Data to process:

Definition DBIter_Prev (d : dbi) : res dbi :=
  if di_valid d then
    match di_direction d with
    | kReverse => FindPrevUserEntry d
    | kForward =>
        if iter_Valid d then
          k ← iter_key d;
          let d := with_saved d k (di_saved_value d) in
          '(d, found) ← leave_key rounds d;
          if (found : bool) then FindPrevUserEntry (with_direction d kReverse)
          else Ret (with_valid (with_saved d [] []) false)
        else Abort
    end
  else Abort.

Definition DBIter_Seek (d : dbi) (target : bytes) : res dbi :=
  let d := with_direction d kForward in
  let ikey := AppendInternalKey [] (mkParsed target sequence_ kValueTypeForSeek) in
  let d := with_saved d ikey [] in
  d ← move_iter (Seek ikey) d;
  if iter_Valid d then FindNextUserEntry false d else Ret (with_valid d false).

Definition DBIter_SeekToFirst (d : dbi) : res dbi :=
  let d := with_saved (with_direction d kForward) (di_saved_ikey d) [] in
  d ← move_iter SeekToFirst d;
  if iter_Valid d then FindNextUserEntry false d else Ret (with_valid d false).

Definition DBIter_SeekToLast (d : dbi) : res dbi :=
  let d := with_saved (with_direction d kReverse) (di_saved_ikey d) [] in
  d ← move_iter SeekToLast d;
  FindPrevUserEntry d.
End db_iter.

(** ** Forward scans *)

(** The entries of the newest version of every user key, as a scan shows them. *)
Fixpoint first_versions (last : option Z) (l : list kv) : list kv :=
  match l with
  | [] => []
  | e :: l => if decide (last = Some (user_int e.1)) then first_versions last l
              else (ExtractUserKey e.1, e.2) :: first_versions (Some (user_int e.1)) l
  end.

(** A value that the snapshot sees. *)
Definition visible_value (sequence_ : Z) (e : kv) : Prop :=
  ∃ u q, e.1 = InternalKey_make u q kTypeValue ∧ seq_ok q ∧ q <= sequence_.

(** [Seek(target)] and [n] times [Next()]. *)
Fixpoint scan_next {S} (U : Comparator) (it : Iter S) (sequence_ key_end : Z) (n : nat) (d : DBIter S) :
    res (DBIter S) :=
  match n with
  | O => Ret d
  | Datatypes.S n => d ← DBIter_Next U it sequence_ key_end d; scan_next U it sequence_ key_end n d
  end.

Lemma upto_drop l x i : (i <= upto l x)%nat → (i + upto (drop i l) x)%nat = upto l x.
Proof.
  revert i. induction l as [|e l IH]; intros [|i]; cbn; try lia. case_decide; [|lia]. intros Hi. rewrite IH; lia.
Qed.

Lemma upto_all l x : Forall (λ e : kv, user_int e.1 <= x) l → upto l x = length l.
Proof. induction 1 as [|e l He _ IH]; cbn; [done|]. rewrite decide_True by done. by rewrite IH. Qed.

Lemma newest_some x l :
  user_sorted l → (∀ e, e ∈ l → x <= user_int e.1) → first_versions (Some x) l = first_versions None (drop (upto l x) l).
Proof.
  intros Hs Hx. induction Hs as [|e l Hs IH Hall]; [done|]. cbn [first_versions upto].
  destruct (decide (Some x = Some (user_int e.1))) as [[= ->]|Hne].
  - rewrite decide_True by lia. cbn. apply IH. intros f Hf. apply Hx. set_solver.
  - assert (x < user_int e.1) by (pose proof (Hx e ltac:(set_solver)); destruct (decide (x = user_int e.1)); [congruence|lia]).
    rewrite decide_False by lia. done.
Qed.

Lemma user_key_of_make u q t : user_key_of (InternalKey_make u q t) = Ret u.
Proof.
  unfold user_key_of. rewrite InternalKey_make_user_key, decide_True; [done|].
  unfold InternalKey_make, AppendInternalKey, PutFixed64. rewrite !length_app, length_EncodeFixed64. lia.
Qed.

Section scan.
Abbreviation U := YCSBKeyComparator.
Abbreviation icmp := (InternalKeyComparator YCSBKeyComparator).
Context {S : Type} (it : Iter S) (kvs : list kv) (F : S → nat → Prop) (HF : ForwardCursor icmp it kvs F).
Context (sequence_ key_end : Z) (Hseq : seq_ok sequence_) (rounds : nat).
Hypothesis sorted : StronglySorted (λ a b : kv, icmp.(Compare) a.1 b.1 < 0) kvs.
Hypothesis visible : Forall (visible_value sequence_) kvs.

Let Hu : user_sorted kvs := sorted_user_sorted icmp kvs sorted.

Local Abbreviation valid_at := (@fw_valid _ _ _ _ _ HF).
Local Abbreviation entry_at := (@fw_entry _ _ _ _ _ HF).
Local Abbreviation next_at := (@fw_next _ _ _ _ _ HF).
Local Abbreviation seek_at := (@fw_seek _ _ _ _ _ HF).
Local Abbreviation skip_at := (@fw_skip _ _ _ _ _ HF).

Lemma entry_visible i e : kvs !! i = Some e → visible_value sequence_ e.
Proof using visible. rewrite Forall_lookup in visible. apply visible. Qed.

Lemma visible_user e : visible_value sequence_ e → user_key_of e.1 = Ret (ExtractUserKey e.1).
Proof.
  intros (u & q & -> & _). by rewrite user_key_of_make, InternalKey_make_user_key.
Qed.

Lemma visible_parse e :
  visible_value sequence_ e → ∃ q, ParseInternalKey e.1 = Some (mkParsed (ExtractUserKey e.1) q kTypeValue) ∧ q <= sequence_.
Proof.
  intros (u & q & -> & Hq & Hle). exists q. split; [|done]. rewrite InternalKey_make_user_key. unfold InternalKey_make.
  by rewrite AppendInternalKey_parse.
Qed.

Lemma Compare_user a b : U.(Compare) (ExtractUserKey a) (ExtractUserKey b) <= 0 ↔ user_int a <= user_int b.
Proof. cbn. unfold YCSB_Compare, user_int, key_int. repeat case_decide; lia. Qed.

(** The iterator shows the entry at position [i], the first of its user key. *)
Record shown_at (d : DBIter S) (i : nat) : Prop := {
  sa_iter : F (di_iter d) i;
  sa_direction : di_direction d = kForward;
  sa_valid : di_valid d = bool_decide (i < length kvs)%nat;
  sa_status : di_status_ok d = true
}.

Lemma shown_entry d i k v :
  shown_at d i → kvs !! i = Some (k, v) →
  DBIter_Valid d = true ∧ DBIter_key it d = Ret (ExtractUserKey k) ∧ DBIter_value it d = Ret v.
Proof using HF visible.
  intros [HR Hd Hv _] Hkv. pose proof (lookup_lt_Some _ _ _ Hkv) as Hi. rewrite bool_decide_eq_true_2 in Hv by done.
  destruct (entry_at _ _ _ _ HR Hkv) as [Ek Ev]. unfold DBIter_Valid, DBIter_key, DBIter_value, iter_key, iter_value.
  rewrite Hv, Hd, Ek, Ev. cbn [mbind res_bind]. split_and!; [done| |done].
  apply (visible_user (k, v)). by eapply entry_visible.
Qed.

Lemma ParseVisible_at d i e :
  F (di_iter d) i → kvs !! i = Some e →
  ∃ q, ParseVisible it sequence_ d = Ret (d, Some (mkParsed (ExtractUserKey e.1) q kTypeValue)).
Proof using HF visible.
  intros HR He. destruct e as [k v]. destruct (entry_at _ _ _ _ HR He) as [Ek Ev].
  destruct (visible_parse (k, v)) as (q & Ep & Hq); [by eapply entry_visible|]. exists q.
  unfold ParseVisible, ParseKey, iter_key, iter_value. rewrite Ek, Ev. cbn [mbind res_bind fst] in *. rewrite Ep.
  cbn [mbind res_bind]. by rewrite decide_True.
Qed.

Your goal: As the answer, set down only the lines from the data above between the one holding "Lemma Compare_user a" and the one holding "intros [HR Hd", inclusive, exactly as they read.

Solution for this exercise:
Lemma Compare_user a b : U.(Compare) (ExtractUserKey a) (ExtractUserKey b) <= 0 ↔ user_int a <= user_int b.
Proof. cbn. unfold YCSB_Compare, user_int, key_int. repeat case_decide; lia. Qed.

(** The iterator shows the entry at position [i], the first of its user key. *)
Record shown_at (d : DBIter S) (i : nat) : Prop := {
  sa_iter : F (di_iter d) i;
  sa_direction : di_direction d = kForward;
  sa_valid : di_valid d = bool_decide (i < length kvs)%nat;
  sa_status : di_status_ok d = true
}.

Lemma shown_entry d i k v :
  shown_at d i → kvs !! i = Some (k, v) →
  DBIter_Valid d = true ∧ DBIter_key it d = Ret (ExtractUserKey k) ∧ DBIter_value it d = Ret v.
Proof using HF visible.
  intros [HR Hd Hv _] Hkv. pose proof (lookup_lt_Some _ _ _ Hkv) as Hi. rewrite bool_decide_eq_true_2 in Hv by done.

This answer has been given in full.